総じて平面を好む傾向にあり、美術作品などに潜むことが多い。社会的成功や理想の自分の実現を餌に人間と契約し、内面に深く介入することで目的を達成する。切られた山札と並べられた手札。
十二の偉人を模した人格(キャラクター)と容姿を有し、各々が独立して行動する個体としての性質を持ちながら、魅力的な契約者を見つけると群がる趣向を有している。

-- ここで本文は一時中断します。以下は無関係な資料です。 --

(** *** Sample inputs *)

(** Tables for the samples, whose strings are ASCII and never reach them. *)
Definition no_tables : Unicode :=
  {| mapToLower := λ s, s; trimFunc := λ s, s; trimRightFunc := λ s, s |}.

(** An encoder that fails on a missing or empty source and otherwise leaves
    half the size of the source. *)
Definition halving : Encoder :=
  λ now fs src dst q,
    match fs !! src with
    | Some sz => if decide (sz = 0) then EncErr "empty input" None else EncOk (sz / 2)
    | None => EncErr "no such file" None
    end.

(** The same encoder with an [os.Remove] that succeeds, and with one that
    is refused. *)
Definition calm : Env := {| encoder := halving; remover := λ _ _ _, true |}.

Definition sticky : Env := {| encoder := halving; remover := λ _ _ _, false |}.

Definition pics : list DirEntry :=
  [mkEntry "a.png" false; mkEntry "b.JPG" false; mkEntry "notes.txt" false;
   mkEntry ".hidden.png" false; mkEntry "old.gif" true].

Definition pics_disk : gmap string Z :=
  list_to_map [("/pics/a.png", 2000000); ("/pics/b.JPG", 0); ("/pics/notes.txt", 12)].

Definition in_place : Config :=
  {| WorkDir := "/pics"; Quality := 80; Skip := true; Replace := true |}.

Definition beside : Config :=
  {| WorkDir := "/pics"; Quality := 80; Skip := false; Replace := false |}.

(** [run] sends and closes first, then the workers take turns. *)
Definition turns (k : nat) : list Tid :=
  [Main; Main; Main] ++ mjoin (replicate k [W 0; W 1]).

Definition pool_pics : Pool :=
  exec in_place calm (turns 30) (init 2 (buildJobs in_place pics) pics_disk).

Definition answer_no : string := String "n" (String newline EmptyString).

Definition host_pics : Host :=
  {| has_ffmpeg := true; dir_entries := Some pics; mkdir_ok := true;
     stdin := answer_no; NumCPU := 2; disk := pics_disk; ffmpeg := halving;
     os_remove := remover calm; schedule := turns 30 |}.

Definition host_notes : Host :=
  {| has_ffmpeg := true;
     dir_entries := Some [mkEntry "notes.txt" false; mkEntry "old.gif" true];
     mkdir_ok := true; stdin := answer_no; NumCPU := 2; disk := pics_disk;
     ffmpeg := halving;
     os_remove := remover calm; schedule := turns 30 |}.

(** Two images that differ in their extension only. *)
Definition twins : list DirEntry := [mkEntry "a.png" false; mkEntry "a.jpg" false].

Definition twins_disk : gmap string Z :=
  list_to_map [("/pics/a.png", 2000000); ("/pics/a.jpg", 1000000)].

Definition pool_twins (n : nat) : Pool :=
  exec in_place calm (turns 40) (init n (buildJobs in_place twins) twins_disk).
(** X4. MOVE, LEFT, LEFT, MOVE, LEFT, LEFT brings a placed robot back to
    the state it started from, whenever the first MOVE is not blocked by
    the edge. *)
Theorem there_and_back (ROT_LEFT ROT_RIGHT : Rotation) (self : Robot) :
  quarter_turns ROT_LEFT ROT_RIGHT ->
  reachable ROT_LEFT ROT_RIGHT self ->
  placed self = true ->
  on_table (vec3_add (pos self) (heading_vector self)) ->
  after_all ROT_LEFT ROT_RIGHT
    [OpMove; OpLeft; OpLeft; OpMove; OpLeft; OpLeft] self = self.
Proof.
  intros Hq Hreach Hp Hc.
  pose proof (reachable_facing_compass _ _ Hq self Hreach Hp) as Hh.
  pose proof (reachable_placed_on_table _ _ self Hreach Hp) as Hon.
  destruct self as [[x y z] h b]. cbn [pos heading_vector placed] in *. subst b.
  cbn [after_all].
  rewrite (step_move_on_table ROT_LEFT ROT_RIGHT
             {| pos := Vec x y z; heading_vector := h; placed := true |}
             eq_refl Hc).
  apply compass_vectors_cases in Hh.
  destruct Hon as [Hx Hy]. destruct Hc as [Hcx Hcy].
  unfold vec3_add in *. cbn [vx vy vz] in *.
  destruct Hh as [-> | [-> | [-> | ->]]]; cbn [vx vy vz] in *;
    unfold set_pos; cbn [pos heading_vector placed];
    repeat (match goal with
            | |- context [after _ _ OpLeft (mkRobot ?p ?h true)] =>
                rewrite (step_left_placed _ _ Hq (mkRobot p h true)) by compass_side
            | |- context [after _ _ OpMove (mkRobot ?p ?h true)] =>
                rewrite (step_move_on_table ROT_LEFT ROT_RIGHT (mkRobot p h true))
                  by (first [ reflexivity
                            | unfold on_table, vec3_add;
                              cbn [pos heading_vector vx vy vz]; lia ])
            end;
            unfold set_pos, set_heading_vector, quarter_left, vec3_add;
            cbn [pos heading_vector placed vx vy vz Z.opp]);
    f_equal; f_equal; lia.
Qed.

(** ** The command loop *)

Lemma split_on_singleton (sep : ascii) (s v : string) :
  split_on sep s = [v] -> s = v.
Proof.
  revert v. induction s as [| c rest IH]; intros v; simpl.
  - intros [= <-]. reflexivity.
  - destruct (Ascii.eqb c sep).
    + intros [= _ H]. exfalso. apply (split_on_not_nil sep rest). exact H.
    + destruct (split_on sep rest) as [| piece pieces] eqn:E.
      * exfalso. apply (split_on_not_nil sep rest). exact E.
      * intros [= <- ->]. rewrite (IH piece eq_refl). reflexivity.
Qed.

(** What the parser can answer: the failure marker, PLACE with two
    integers and a string, or a verb without parameters, the latter only
    for a line that is that verb and nothing else. *)
Lemma parse_outcome_shape (command_str : string) :
  parse_outcome (split_on " " command_str) = parse_error \/
  (exists x y d,
     parse_outcome (split_on " " command_str)
     = ("PLACE", [PyInt x; PyInt y; PyStr d])) \/
  (In command_str plain_verbs /\
   parse_outcome (split_on " " command_str) = (command_str, [])).
Proof.
  unfold parse_outcome.
  destruct (split_on " " command_str) as [| v more] eqn:Hs; [left; reflexivity |].
  destruct (find (fun c => String.eqb v (fst c)) COMMANDS_AND_ARGS)
    as [[verb types] |] eqn:F; [| left; reflexivity].
  apply find_some in F. destruct F as [Hin Heq].
  apply String.eqb_eq in Heq. simpl in Heq. subst verb.
  apply command_table_cases in Hin.
  destruct Hin as [[-> ->] | [-> Hv]].
  - destruct more as [| block more]; [left; reflexivity |]. cbv zeta.
    destruct (split_on "," block) as [| a [| b [| c [| d fields]]]];
      try (left; reflexivity).
    cbn [length Nat.eqb convert_all].
    destruct (py_int a) as [m | e]; [| left; reflexivity].
    destruct (py_int b) as [n | e]; [| left; reflexivity].
    right. left. exists m, n, c. reflexivity.
  - destruct more as [| block more]; [| left; reflexivity].
    right. right. apply split_on_singleton in Hs. subst command_str.
    split; [| reflexivity].
    unfold plain_verbs. simpl.
    destruct Hv as [-> | [-> | [-> | [-> | [-> | ->]]]]]; auto 10.
Qed.

Lemma place_returns (x y : Z) (d : pyval) (self : Robot) :
  exists b, place x y d self = (Ok b, snd (place x y d self)).
Proof.
  rewrite place_eq.
  destruct (on_tableb (Vec x y 0)); [| exists false; reflexivity].
  destruct (dict_getitem DIRVECTOR_FROM_COMPASS_DIRECTION d);
    [exists true | exists false]; reflexivity.
Qed.

Section CommandLoop.
Variables ROT_LEFT ROT_RIGHT : Rotation.

#[local] Abbreviation step := (after ROT_LEFT ROT_RIGHT).
#[local] Abbreviation turn := (run_line ROT_LEFT ROT_RIGHT).
#[local] Abbreviation session := (exec_commands ROT_LEFT ROT_RIGHT).

Lemma run_line_eq (command_str : string) (self : Robot) :
  turn command_str self =
  execute_parsed_command ROT_LEFT ROT_RIGHT
    (fst (parse_outcome (split_on " " command_str)))
    (snd (parse_outcome (split_on " " command_str))) self.
Proof.
  unfold run_line, bind. rewrite parse_command_input_eq. reflexivity.
Qed.

Lemma execute_place (x y : Z) (d : string) (self : Robot) :
  execute_parsed_command ROT_LEFT ROT_RIGHT "PLACE" [PyInt x; PyInt y; PyStr d] self
  = (Ok "", step (OpPlace x y (PyStr d)) self).
Proof.
  unfold execute_parsed_command.
  change (String.eqb "PLACE" "PLACE") with true. cbv iota.
  unfold bind, lift. rewrite py_getitem_0, py_getitem_1, py_getitem_2.
  unfold as_int, ret. unfold after.
  destruct (place_returns x y (PyStr d) self) as [b ->]. reflexivity.
Qed.

Lemma execute_plain (verb : string) (self : Robot) :
  In verb plain_verbs ->
  execute_parsed_command ROT_LEFT ROT_RIGHT verb [] self =
  if String.eqb verb "MOVE" then (Ok "", step OpMove self)
  else if String.eqb verb "LEFT" then (Ok "", step OpLeft self)
  else if String.eqb verb "RIGHT" then (Ok "", step OpRight self)
  else if String.eqb verb "REPORT" then report self
  else if String.eqb verb "EXIT" then (Raise (SystemExit 0), self)
  else (Ok "", self).
Proof.
  unfold plain_verbs. simpl.
  intros [<- | [<- | [<- | [<- | [<- | [<- | []]]]]]];
    unfold execute_parsed_command, after, bind; string_tests;
    try reflexivity.
  - rewrite move_eq. destruct (placed self); [| reflexivity].
    cbv zeta. destruct (on_tableb _); reflexivity.
  - rewrite left_eq. destruct (placed self); reflexivity.
  - rewrite right_eq. destruct (placed self); reflexivity.
Qed.

Lemma execute_error (self : Robot) :
  execute_parsed_command ROT_LEFT ROT_RIGHT (fst parse_error) (snd parse_error) self
  = (Ok "", self).
Proof. reflexivity. Qed.

(** The state after a turn of the loop is the state after one call of
    the state machine. *)
Lemma run_line_is_a_call (command_str : string) (self : Robot) :
  exists o, snd (turn command_str self) = step o self.
Proof.
  rewrite run_line_eq.
  destruct (parse_outcome_shape command_str) as [-> | [(x & y & d & ->) | [Hin ->]]].
  - exists OpReport. rewrite execute_error. unfold after. rewrite report_eq. reflexivity.
  - exists (OpPlace x y (PyStr d)). cbn [fst snd]. rewrite execute_place. reflexivity.
  - cbn [fst snd]. rewrite (execute_plain _ self Hin).
    unfold plain_verbs in Hin. simpl in Hin.
    destruct Hin as [<- | [<- | [<- | [<- | [<- | [<- | []]]]]]]; string_tests.
    + exists OpMove. reflexivity.
    + exists OpLeft. reflexivity.
    + exists OpRight. reflexivity.
    + exists OpReport. reflexivity.
    + exists OpReport. unfold after. rewrite report_eq. reflexivity.
    + exists OpReport. unfold after. rewrite report_eq. reflexivity.
Qed.

(** X5. One turn of the command loop raises nothing on any line but the
    line EXIT, on which it raises [SystemExit(0)] with the robot
    unchanged: no [IndexError] from [params[0..2]] and no [TypeError]
    from [place] escapes, since the parser hands PLACE exactly two
    integers and a string. *)
Theorem only_exit_leaves_the_loop (command_str : string) (self : Robot) :
  (command_str = "EXIT" ->
   turn command_str self = (Raise (SystemExit 0), self)) /\
  (command_str <> "EXIT" ->
   exists output, fst (turn command_str self) = Ok output).
Proof.
  split.
  - intros ->. reflexivity.
  - intros Hne. rewrite run_line_eq.
    destruct (parse_outcome_shape command_str) as [-> | [(x & y & d & ->) | [Hin ->]]].
    + exists "". reflexivity.
    + exists "". cbn [fst snd]. rewrite execute_place. reflexivity.
    + cbn [fst snd]. rewrite (execute_plain _ self Hin).
      unfold plain_verbs in Hin. simpl in Hin.
      destruct Hin as [<- | [<- | [<- | [<- | [<- | [<- | []]]]]]];
        string_tests; try (exists ""; reflexivity).
      * rewrite report_eq. eexists. reflexivity.
      * contradiction Hne. reflexivity.
Qed.

(** X6. A line the parser rejects has no effect: the "error" verb falls
    through to the default case, the robot is unchanged and the output
    is empty. *)
Theorem rejected_line_changes_nothing (command_str : string) (self : Robot) :
  fst (parse_command_input command_str self) = Ok parse_error ->
  turn command_str self = (Ok "", self).
Proof.
  rewrite parse_command_input_eq. intros [= H].
  rewrite run_line_eq, H. reflexivity.
Qed.
(** The two paths on the same version range. *)
Lemma version_resolution_on_both_paths :
  let params :=
    with_resources (Some ∅) (with_version (Some ">=2.2,<3.0") sample_params) in
  let update := main memory_console ∅ params (Ok params) start in
  let create := main memory_console ∅ params (Ok params) (VNone, []) in
  call_name <$> update.2.2 =
    ["get_component_by_display_name"; "is_free_cluster";
     "resolve_peer_version"; "update_ordering_service_node";
     "extract_ordering_service_node_info"; "wait_for"] /\
  call_name <$> create.2.2 =
    ["get_component_by_display_name"; "is_free_cluster"; "is_free_cluster";
     "resolve_ordering_service_node_version"; "create_ordering_service";
     "extract_ordering_service_node_info"] /\
  lookup_path ["version"] update.2.1 = Some (VStr "2.2.5") /\
  lookup_path ["version"] create.2.1 = Some (VStr "2.2.3").
Proof. vm_compute. repeat split; reflexivity. Qed.

End examples.

(** * Further properties *)

(** ** The MSP compiler, for every choice of policies *)

Section msp_further.
Import organizations msp_utils.

(** X1: whatever the endorsement flag and the caller's policies, parsing back
    the MSP built from an organization returns that organization, named by
    its MSP identifier and without a signing identity: the policies play no
    part in what is read back. *)
Theorem msp_round_trip_any_policies (O : Organization)
    (endorsement_policy_required : bool) (policies : gmap string value) :
  msp_to_organization (msp_id O)
    (organization_to_msp O endorsement_policy_required policies)
  = Ok (Build_Organization (msp_id O) (msp_id O) (root_certs O)
          (intermediate_certs O) (admins O) (revocation_list O)
          (tls_root_certs O) (tls_intermediate_certs O) (fabric_node_ous O)
          (organizational_unit_identifiers O) VNone).
Proof. reflexivity. Qed.

(** X2: a policy passed by the caller is stored under its name, wrapped with
    the [Admins] modification policy, and takes the place of a default of
    the same name; every other name keeps the default it would have had
    without the caller's policies. *)
Theorem caller_policies_override (O : Organization)
    (endorsement_policy_required : bool) (policies : gmap string value)
    (policyName : string) :
  msp_policies O endorsement_policy_required policies !! policyName =
    match policies !! policyName with
    | Some policy => Some (wrap_policy policy)
    | None => msp_policies O endorsement_policy_required ∅ !! policyName
    end.
Proof.
  unfold msp_policies at 1.
  match goal with
  | |- map_fold ?f ?b policies !! _ = _ =>
      apply (map_fold_weak_ind
               (fun r m => r !! policyName =
                  match m !! policyName with
                  | Some policy => Some (wrap_policy policy)
                  | None => b !! policyName
                  end) f b)
  end.
  - by rewrite lookup_empty.
  - intros i x m r Hi IH.
    destruct (decide (i = policyName)) as [->|Hne].
    + by rewrite !lookup_insert_eq.
    + by rewrite !lookup_insert_ne.
Qed.

(** X3: with no policies from the caller, asking for the endorsement policy
    adds exactly the [Endorsement] entry, a single-role policy for the
    member role of the organization, to the three defaults and leaves those
    as they are. *)
Theorem endorsement_policy_when_required (O : Organization) :
  dom (msp_policies O true ∅) = {["Admins"; "Readers"; "Writers"; "Endorsement"]} /\
  dom (msp_policies O false ∅) = {["Admins"; "Readers"; "Writers"]} /\
  msp_policies O true ∅ !! "Endorsement"
    = Some (wrap_policy (get_default_endorsement_policy O)) /\
  is_single_role_policy (msp_id O) "MEMBER" (get_default_endorsement_policy O) /\
  (forall k, k <> "Endorsement" ->
     msp_policies O true ∅ !! k = msp_policies O false ∅ !! k).
Proof.
  unfold msp_policies. rewrite !map_fold_empty.
  split; [reflexivity|]. split; [reflexivity|]. split; [reflexivity|]. split.
  - repeat split; try reflexivity. eexists. repeat split; reflexivity.
  - intros k Hk. by rewrite lookup_insert_ne.
Qed.

Lemma rbind_ok_inv {A B} (r : result A) (k : A -> result B) (b : B) :
  rbind r k = Ok b -> exists a, r = Ok a /\ k a = Ok b.
Proof. destruct r as [a|e]; simpl; [by exists a|discriminate]. Qed.

Lemma getitem_ok_inv (v : value) (k : string) (x : value) :
  getitem v k = Ok x -> exists d, v = VDict d /\ d !! k = Some x.
Proof.
  destruct v as [| | | | |d]; simpl; try discriminate.
  destruct (d !! k) as [y|] eqn:E; [|discriminate].
  intros [= <-]. by exists d.
Qed.

Lemma lookup_path_config (msp : value) (config : gmap string value) :
  lookup_path msp_config_path msp = Some (VDict config) ->
  exists values, getitem msp "values" = Ok values /\
  exists msp_value, getitem values "MSP" = Ok msp_value /\
  exists value_, getitem msp_value "value" = Ok value_ /\
  getitem value_ "config" = Ok (VDict config).
Proof.
  intros Hpath.
  apply lookup_path_cons_inv in Hpath as (d1 & v1 & -> & H1 & Hpath).
  apply lookup_path_cons_inv in Hpath as (d2 & v2 & -> & H2 & Hpath).
  apply lookup_path_cons_inv in Hpath as (d3 & v3 & -> & H3 & Hpath).
  apply lookup_path_cons_inv in Hpath as (d4 & v4 & -> & H4 & Hpath).
  simpl in Hpath. injection Hpath as ->. simpl.
  rewrite H1. eexists. split; [done|]. simpl.
  rewrite H2. eexists. split; [done|]. simpl.
  rewrite H3. eexists. split; [done|]. simpl. by rewrite H4.
Qed.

それぞれ好みは異なるが特徴・性格・性質・人格――などのキャラクターの一部分を取り上げ、歪め、増やし、切り離す、といった権限を有しており、食い荒らされた被害者は、本人とは似ても似つかず、老若何夜を問わない無数の分身を生み出した末に抜け殻だけを残すという。
水偶(龍)
分類:パラシトス
龍の姿をしたパラシトス。普段は少年の姿で現れ、「ワダツミアキラ」と名乗る。
あらゆる海の事象(波や嵐、渦潮など)を司り、あらゆる海の生物を支配下に置く。
宇宙そのものに影響を与えるとされるホシガミもしくはホシウミと呼ばれる存在にアクセスできる。